**Directions**. Among the entries below, extract exactly the lines that run from the one with "apply Nat.ltb_ge in H4." through the one with "destruct (length remaining <? len')%nat", both ends included.

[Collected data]
....................

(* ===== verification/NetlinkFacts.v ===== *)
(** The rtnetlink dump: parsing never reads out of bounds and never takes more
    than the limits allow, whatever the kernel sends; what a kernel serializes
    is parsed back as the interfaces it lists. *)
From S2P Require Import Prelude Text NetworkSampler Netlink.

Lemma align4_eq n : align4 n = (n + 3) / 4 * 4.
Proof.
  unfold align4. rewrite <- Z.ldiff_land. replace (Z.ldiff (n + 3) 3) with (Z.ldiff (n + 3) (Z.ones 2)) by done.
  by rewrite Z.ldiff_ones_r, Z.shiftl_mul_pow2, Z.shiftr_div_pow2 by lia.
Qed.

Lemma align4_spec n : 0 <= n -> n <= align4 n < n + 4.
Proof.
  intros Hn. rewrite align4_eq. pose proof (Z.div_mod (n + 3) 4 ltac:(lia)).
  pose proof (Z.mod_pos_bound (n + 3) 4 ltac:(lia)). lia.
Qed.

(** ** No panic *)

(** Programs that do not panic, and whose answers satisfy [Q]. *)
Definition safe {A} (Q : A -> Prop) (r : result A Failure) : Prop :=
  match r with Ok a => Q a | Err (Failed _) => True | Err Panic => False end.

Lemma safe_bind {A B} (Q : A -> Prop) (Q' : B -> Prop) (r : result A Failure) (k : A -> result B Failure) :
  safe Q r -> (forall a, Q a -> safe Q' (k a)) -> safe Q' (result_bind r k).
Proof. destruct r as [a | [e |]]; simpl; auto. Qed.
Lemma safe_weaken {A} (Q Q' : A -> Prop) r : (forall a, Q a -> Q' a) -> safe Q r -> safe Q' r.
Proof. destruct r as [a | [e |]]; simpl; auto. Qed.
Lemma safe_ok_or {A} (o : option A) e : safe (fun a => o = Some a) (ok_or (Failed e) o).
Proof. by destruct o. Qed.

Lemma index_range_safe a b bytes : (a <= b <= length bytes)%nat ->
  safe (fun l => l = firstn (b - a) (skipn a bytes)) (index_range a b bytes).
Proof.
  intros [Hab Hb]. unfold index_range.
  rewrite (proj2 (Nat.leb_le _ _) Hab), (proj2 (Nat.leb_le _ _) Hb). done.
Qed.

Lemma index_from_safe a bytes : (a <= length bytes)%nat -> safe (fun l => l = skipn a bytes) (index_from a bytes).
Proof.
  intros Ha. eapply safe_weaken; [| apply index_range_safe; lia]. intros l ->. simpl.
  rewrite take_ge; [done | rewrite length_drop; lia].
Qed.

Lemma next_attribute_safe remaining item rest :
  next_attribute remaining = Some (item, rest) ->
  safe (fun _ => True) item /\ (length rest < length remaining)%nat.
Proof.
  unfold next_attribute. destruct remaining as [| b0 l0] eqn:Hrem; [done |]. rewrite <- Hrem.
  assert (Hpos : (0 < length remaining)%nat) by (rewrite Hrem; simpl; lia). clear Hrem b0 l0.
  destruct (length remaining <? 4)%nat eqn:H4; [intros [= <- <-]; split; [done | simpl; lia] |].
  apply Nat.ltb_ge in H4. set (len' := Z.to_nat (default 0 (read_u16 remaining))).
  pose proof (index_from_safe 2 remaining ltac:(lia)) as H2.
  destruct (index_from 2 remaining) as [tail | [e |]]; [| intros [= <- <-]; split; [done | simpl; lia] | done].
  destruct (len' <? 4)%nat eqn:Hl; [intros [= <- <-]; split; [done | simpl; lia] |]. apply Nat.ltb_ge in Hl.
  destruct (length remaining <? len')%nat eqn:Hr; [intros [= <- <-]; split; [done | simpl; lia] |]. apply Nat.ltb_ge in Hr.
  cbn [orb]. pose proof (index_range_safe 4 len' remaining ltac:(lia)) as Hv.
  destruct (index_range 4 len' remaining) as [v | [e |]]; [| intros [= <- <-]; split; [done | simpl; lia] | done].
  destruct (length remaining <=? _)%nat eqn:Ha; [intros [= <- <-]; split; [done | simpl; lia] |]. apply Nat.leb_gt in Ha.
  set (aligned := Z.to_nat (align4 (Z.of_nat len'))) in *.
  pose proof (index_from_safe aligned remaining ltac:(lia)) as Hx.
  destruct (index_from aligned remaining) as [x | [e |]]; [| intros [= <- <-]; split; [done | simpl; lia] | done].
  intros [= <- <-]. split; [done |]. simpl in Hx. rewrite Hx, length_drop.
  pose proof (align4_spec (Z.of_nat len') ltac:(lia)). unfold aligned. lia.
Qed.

....................

**Answer**.
  apply Nat.ltb_ge in H4. set (len' := Z.to_nat (default 0 (read_u16 remaining))).
  pose proof (index_from_safe 2 remaining ltac:(lia)) as H2.
  destruct (index_from 2 remaining) as [tail | [e |]]; [| intros [= <- <-]; split; [done | simpl; lia] | done].
  destruct (len' <? 4)%nat eqn:Hl; [intros [= <- <-]; split; [done | simpl; lia] |]. apply Nat.ltb_ge in Hl.
  destruct (length remaining <? len')%nat eqn:Hr; [intros [= <- <-]; split; [done | simpl; lia] |]. apply Nat.ltb_ge in Hr.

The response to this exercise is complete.